## ASSIGNED TASK
Your answer should contain every line of the records, transcribed word for word.

Stored items:
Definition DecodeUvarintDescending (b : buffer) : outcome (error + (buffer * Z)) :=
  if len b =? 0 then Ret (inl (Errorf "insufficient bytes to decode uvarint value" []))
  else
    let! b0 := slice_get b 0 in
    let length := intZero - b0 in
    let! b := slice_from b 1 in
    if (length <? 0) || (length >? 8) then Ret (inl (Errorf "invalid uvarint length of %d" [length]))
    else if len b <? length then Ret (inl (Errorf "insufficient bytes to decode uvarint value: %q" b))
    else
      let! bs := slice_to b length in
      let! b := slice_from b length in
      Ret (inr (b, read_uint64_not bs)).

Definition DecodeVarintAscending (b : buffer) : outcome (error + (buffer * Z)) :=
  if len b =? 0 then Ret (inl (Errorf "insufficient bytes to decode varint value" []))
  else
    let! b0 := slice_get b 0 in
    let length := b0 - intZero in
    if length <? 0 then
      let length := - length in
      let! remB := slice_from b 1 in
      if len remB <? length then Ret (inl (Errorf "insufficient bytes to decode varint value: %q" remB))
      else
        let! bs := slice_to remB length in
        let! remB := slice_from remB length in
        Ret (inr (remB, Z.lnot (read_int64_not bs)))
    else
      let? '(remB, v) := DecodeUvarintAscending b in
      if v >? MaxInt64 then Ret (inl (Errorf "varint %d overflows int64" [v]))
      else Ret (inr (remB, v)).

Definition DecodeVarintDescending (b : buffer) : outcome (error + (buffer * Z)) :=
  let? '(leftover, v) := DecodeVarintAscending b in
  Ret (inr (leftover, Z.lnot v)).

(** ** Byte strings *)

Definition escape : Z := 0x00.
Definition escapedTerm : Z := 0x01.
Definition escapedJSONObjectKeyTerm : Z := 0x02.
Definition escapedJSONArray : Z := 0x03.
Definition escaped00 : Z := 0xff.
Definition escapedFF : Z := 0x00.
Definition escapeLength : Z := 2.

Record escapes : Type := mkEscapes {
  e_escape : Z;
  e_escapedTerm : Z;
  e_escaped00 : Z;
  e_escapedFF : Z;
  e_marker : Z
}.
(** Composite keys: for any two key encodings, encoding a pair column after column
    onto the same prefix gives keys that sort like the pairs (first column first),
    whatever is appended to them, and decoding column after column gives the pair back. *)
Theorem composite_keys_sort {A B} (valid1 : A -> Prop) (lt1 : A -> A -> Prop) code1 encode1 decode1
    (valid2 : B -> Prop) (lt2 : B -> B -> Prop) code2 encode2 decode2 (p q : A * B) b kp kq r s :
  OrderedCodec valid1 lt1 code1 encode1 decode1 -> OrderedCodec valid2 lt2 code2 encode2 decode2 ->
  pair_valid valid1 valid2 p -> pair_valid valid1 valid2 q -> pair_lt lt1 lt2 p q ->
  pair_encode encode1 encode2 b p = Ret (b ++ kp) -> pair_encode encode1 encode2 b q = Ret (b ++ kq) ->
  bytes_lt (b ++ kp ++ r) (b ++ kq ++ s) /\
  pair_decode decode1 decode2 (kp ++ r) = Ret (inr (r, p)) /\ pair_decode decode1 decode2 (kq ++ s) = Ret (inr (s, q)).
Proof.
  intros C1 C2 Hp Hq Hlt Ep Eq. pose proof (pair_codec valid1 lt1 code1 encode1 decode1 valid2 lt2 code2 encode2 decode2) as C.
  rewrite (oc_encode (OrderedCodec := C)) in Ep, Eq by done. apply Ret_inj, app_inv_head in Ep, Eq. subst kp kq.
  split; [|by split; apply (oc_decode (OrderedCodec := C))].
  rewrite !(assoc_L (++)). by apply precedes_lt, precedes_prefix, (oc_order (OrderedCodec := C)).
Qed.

## FINISHED EXERCISE
Definition DecodeUvarintDescending (b : buffer) : outcome (error + (buffer * Z)) :=
  if len b =? 0 then Ret (inl (Errorf "insufficient bytes to decode uvarint value" []))
  else
    let! b0 := slice_get b 0 in
    let length := intZero - b0 in
    let! b := slice_from b 1 in
    if (length <? 0) || (length >? 8) then Ret (inl (Errorf "invalid uvarint length of %d" [length]))
    else if len b <? length then Ret (inl (Errorf "insufficient bytes to decode uvarint value: %q" b))
    else
      let! bs := slice_to b length in
      let! b := slice_from b length in
      Ret (inr (b, read_uint64_not bs)).

Definition DecodeVarintAscending (b : buffer) : outcome (error + (buffer * Z)) :=
  if len b =? 0 then Ret (inl (Errorf "insufficient bytes to decode varint value" []))
  else
    let! b0 := slice_get b 0 in
    let length := b0 - intZero in
    if length <? 0 then
      let length := - length in
      let! remB := slice_from b 1 in
      if len remB <? length then Ret (inl (Errorf "insufficient bytes to decode varint value: %q" remB))
      else
        let! bs := slice_to remB length in
        let! remB := slice_from remB length in
        Ret (inr (remB, Z.lnot (read_int64_not bs)))
    else
      let? '(remB, v) := DecodeUvarintAscending b in
      if v >? MaxInt64 then Ret (inl (Errorf "varint %d overflows int64" [v]))
      else Ret (inr (remB, v)).

Definition DecodeVarintDescending (b : buffer) : outcome (error + (buffer * Z)) :=
  let? '(leftover, v) := DecodeVarintAscending b in
  Ret (inr (leftover, Z.lnot v)).

(** ** Byte strings *)

Definition escape : Z := 0x00.
Definition escapedTerm : Z := 0x01.
Definition escapedJSONObjectKeyTerm : Z := 0x02.
Definition escapedJSONArray : Z := 0x03.
Definition escaped00 : Z := 0xff.
Definition escapedFF : Z := 0x00.
Definition escapeLength : Z := 2.

Record escapes : Type := mkEscapes {
  e_escape : Z;
  e_escapedTerm : Z;
  e_escaped00 : Z;
  e_escapedFF : Z;
  e_marker : Z
}.
(** Composite keys: for any two key encodings, encoding a pair column after column
    onto the same prefix gives keys that sort like the pairs (first column first),
    whatever is appended to them, and decoding column after column gives the pair back. *)
Theorem composite_keys_sort {A B} (valid1 : A -> Prop) (lt1 : A -> A -> Prop) code1 encode1 decode1
    (valid2 : B -> Prop) (lt2 : B -> B -> Prop) code2 encode2 decode2 (p q : A * B) b kp kq r s :
  OrderedCodec valid1 lt1 code1 encode1 decode1 -> OrderedCodec valid2 lt2 code2 encode2 decode2 ->
  pair_valid valid1 valid2 p -> pair_valid valid1 valid2 q -> pair_lt lt1 lt2 p q ->
  pair_encode encode1 encode2 b p = Ret (b ++ kp) -> pair_encode encode1 encode2 b q = Ret (b ++ kq) ->
  bytes_lt (b ++ kp ++ r) (b ++ kq ++ s) /\
  pair_decode decode1 decode2 (kp ++ r) = Ret (inr (r, p)) /\ pair_decode decode1 decode2 (kq ++ s) = Ret (inr (s, q)).
Proof.
  intros C1 C2 Hp Hq Hlt Ep Eq. pose proof (pair_codec valid1 lt1 code1 encode1 decode1 valid2 lt2 code2 encode2 decode2) as C.
  rewrite (oc_encode (OrderedCodec := C)) in Ep, Eq by done. apply Ret_inj, app_inv_head in Ep, Eq. subst kp kq.
  split; [|by split; apply (oc_decode (OrderedCodec := C))].
  rewrite !(assoc_L (++)). by apply precedes_lt, precedes_prefix, (oc_order (OrderedCodec := C)).
Qed.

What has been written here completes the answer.